Second generation biofuel
As first generation biofuels are not viable, researchers focused on second generation biofuels. Because of the second generation biofuels production process requires expensive and sophisticated technologies, the biofuel production from the second generation is not profitable for commercial production.
Third generation biofuel
The main component of third generation biofuels is microalgae. It is currently considered to be a feasible alternative renewable energy resource for biofuel production overcoming the disadvantages of first and second generation biofuels. Microalgae can provide several different types of renewable biofuels. This includes methane, biodiesel and bio-hydrogen.
There are many advantages for producing biofuel from algae as microalgae can produce 15 to 300 times more biodiesel than traditional crop on area basis. The harvesting cycle of microalgae is very short and growth rate is very high. Moreover, high quality agricultural land is not required for microalgae biomass production.
Biofuel Production from Microalgae
Microalgae are single-cell microscopic organisms which are naturally found in fresh water and marine environment. There are more than 300,000 species of micro algae, diversity of which is much greater than plants. Microalgae are generally more efficient converters of solar energy comparing to higher plants. In addition, because the cells grow in aqueous suspension, they have more efficient access to water, CO2, and other nutrients.
Microalgal Biomass Production
Producing microalgal biomass is generally more expensive and technologically challenging than growing crops. Photosynthetic growth of microalgae requires light, CO2, water and inorganic salts. The temperature regime needs to be controlled strictly.

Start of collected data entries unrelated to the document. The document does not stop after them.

(* ===== verification/Boot.v ===== *)
(** The start of a node ([InitBlockChain] of [pkg/miner/insideclient.go]): the goroutine
    that connects to the known hosts, the loop that synchronizes with one of them, and the
    two channels between them, as a transition system. *)

From S2P Require Import Prelude.
From stdpp Require Import relations.

(** ** The two processes *)

(** The goroutine: at the head of its loop, or with a client to send; the hosts still to
    come are those that answer ([true]) or not.  After the last one it panics, which ends
    the program. *)
Inductive dialer := Range (hosts : list bool) | Sending (hosts : list bool) | Crashed.

(** The loop: synchronizing with a client, handing out a token after an error, waiting for
    the next client, or finished. *)
Inductive syncer := Working | Handing | Receiving | Finished.

#[global] Instance dialer_eq_dec : EqDecision dialer.
Proof. solve_decision. Defined.
#[global] Instance syncer_eq_dec : EqDecision syncer.
Proof. solve_decision. Defined.

(** Both channels have room for one value. *)
Record boot := Boot { dial : dialer; start : bool; cliCh : bool; main : syncer }.

Definition init (hosts : list bool) : boot := Boot (Range hosts) true false Working.

(** The goroutine's steps: take a token and dial the next host; send the client. *)
Definition dial_steps (s : boot) : list boot :=
  match dial s with
  | Range [] => [Boot Crashed (start s) (cliCh s) (main s)]
  | Range (ok :: hosts) =>
      if start s then [Boot (if (ok : bool) then Sending hosts else Range hosts) false (cliCh s) (main s)] else []
  | Sending hosts => if cliCh s then [] else [Boot (Range hosts) (start s) true (main s)]
  | Crashed => []
  end.

(** The loop's steps: a round of [GetBlockInitchains] goes on, finishes or fails; after a
    failure a token is put on [start] and a client taken from [cliCh]. *)
Definition main_steps (s : boot) : list boot :=
  let go m := Boot (dial s) (start s) (cliCh s) m in
  match dial s with Crashed => [] | _ =>
    match main s with
    | Working => [go Working; go Finished; go Handing]
    | Handing => if start s then [] else [Boot (dial s) true (cliCh s) Receiving]
    | Receiving => if cliCh s then [Boot (dial s) (start s) false Working] else []
    | Finished => []
    end
  end.

Definition steps (s : boot) : list boot := dial_steps s ++ main_steps s.

Definition dial_step (s s' : boot) : Prop := s' ∈ dial_steps s.
Definition step (s s' : boot) : Prop := s' ∈ steps s.

(** ** What can go wrong *)

(** The reachable states of a node that knows one host. *)
Inductive one_host (ok : bool) : boot → Prop :=
  | one_start m : one_host ok (Boot (Range [ok]) true false m)
  | one_sending st m : ok = true → one_host ok (Boot (Sending []) st false m)
  | one_end st ch m : one_host ok (Boot (Range []) st ch m)
  | one_crashed st ch m : one_host ok (Boot Crashed st ch m).

Lemma one_host_step ok s s' : one_host ok s → step s s' → one_host ok s'.
Proof.
  intros Hs. unfold step, steps, dial_steps, main_steps.
  destruct Hs as [m|st m ->|st ch m|st ch m]; cbn [dial start cliCh main];
    [destruct ok, m|destruct st, m|destruct st, ch, m|]; cbn; rewrite ?elem_of_cons, ?elem_of_nil;
    intros Hin; repeat destruct Hin as [Hin|Hin]; subst; try done; by econstructor.
Qed.

(** The goroutine needs nothing from the loop to crash. *)
Lemma one_host_crash ok s : one_host ok s → ∃ s', rtc dial_step s s' ∧ dial s' = Crashed.
Proof.
  assert (∀ st ch m, rtc dial_step (Boot (Range []) st ch m) (Boot Crashed st ch m)) as Hend.
  { intros st ch m. apply rtc_once. unfold dial_step. cbn. by left. }
  assert (∀ st m, rtc dial_step (Boot (Sending []) st false m) (Boot (Range []) st true m)) as Hsend.
  { intros st m. apply rtc_once. unfold dial_step. cbn. by left. }
  intros [m|st m ->|st ch m|st ch m].
  - destruct ok; [exists (Boot Crashed false true m)|exists (Boot Crashed false false m)]; (split; [|done]).
    + eapply rtc_l; [unfold dial_step; cbn; by left|]. etrans; [apply Hsend|apply Hend].
    + eapply rtc_l; [unfold dial_step; cbn; by left|]. apply Hend.
  - exists (Boot Crashed st true m). split; [etrans; [apply Hsend|apply Hend]|done].
  - exists (Boot Crashed st ch m). split; [apply Hend|done].
  - exists (Boot Crashed st ch m). split; [apply rtc_refl|done].
Qed.

(** Starting a node can end it.  With one known host, which is the least a node has
    after asking its first peer, the goroutine that dials the hosts can panic on its own
    from every state the node can be in, synchronizing or done, whether or not the host
    answers; and with several hosts of which the first two do not answer, the node can
    reach a state in which it waits for a client for ever, although hosts that answer are
    left. *)
Theorem boot_ends :
  (∀ ok s, rtc step (init [ok]) s → ∃ s', rtc dial_step s s' ∧ dial s' = Crashed) ∧
  (∀ rest, rest ≠ [] → ∃ s, rtc step (init (false :: false :: rest)) s ∧ main s = Receiving ∧
     dial s = Range rest ∧ steps s = []).
Proof.
  split.
  - intros ok s Hs. apply (one_host_crash ok).
    assert (one_host ok (init [ok])) as Hi by constructor. revert Hi.
    induction Hs as [s|s1 s2 s3 Hstep _ IH]; [done|]. intros Hi. apply IH. by eapply one_host_step.
  - intros rest Hne. exists (Boot (Range rest) false false Receiving). split_and!; try done.
    + eapply rtc_l; [unfold step; cbn; by left|]. cbn.
      eapply rtc_l with (y := Boot (Range (false :: rest)) false false Handing);
        [unfold step; cbn; rewrite !elem_of_cons; naive_solver|].
      eapply rtc_l with (y := Boot (Range (false :: rest)) true false Receiving);
        [unfold step; cbn; rewrite !elem_of_cons; naive_solver|].
      apply rtc_once. unfold step; cbn. by left.
    + by destruct rest.
Qed.

Lemma boot_ends_witness :
  (∃ s', rtc dial_step (init [true]) s' ∧ dial s' = Crashed) ∧
  (∃ s, rtc step (init [false; false; true]) s ∧ steps s = []).
Proof.
  destruct boot_ends as [H1 H2]. split.
  - exact (H1 true (init [true]) (rtc_refl step _)).
  - destruct (H2 [true]) as (s & Hs & _ & _ & Hn); [discriminate|]. exists s. split; [exact Hs|exact Hn].
Defined.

For most microalgae growth, the temperature generally remains within 20°C to 30°C. In order to reduce the cost, the biofuel production must rely on freely available sunlight, despite daily and seasonal variations in natural light intensities. Growth medium must provide the inorganic elements that constitute the algal cell. Essential elements include nitrogen (N), phosphorus (P), iron (Fe) and in some cases silicon (Si). Microalgae is grown in various aquatic environments, such as fresh and marine water, municipal waste waters, industrial waste waters and animal waste water.
In Bangladesh: Bangladesh has plenty of fresh water and marine habitats for algal growth. So our government and researchers should concentrate in producing biofuel from algae. If it is possible, our economy will rise, environment will be greener.
Conclusion: Though biofuel has been playing significant role in the field of economy and environment, it is still manipulated by private authority. Government should invest in this field as early as possible.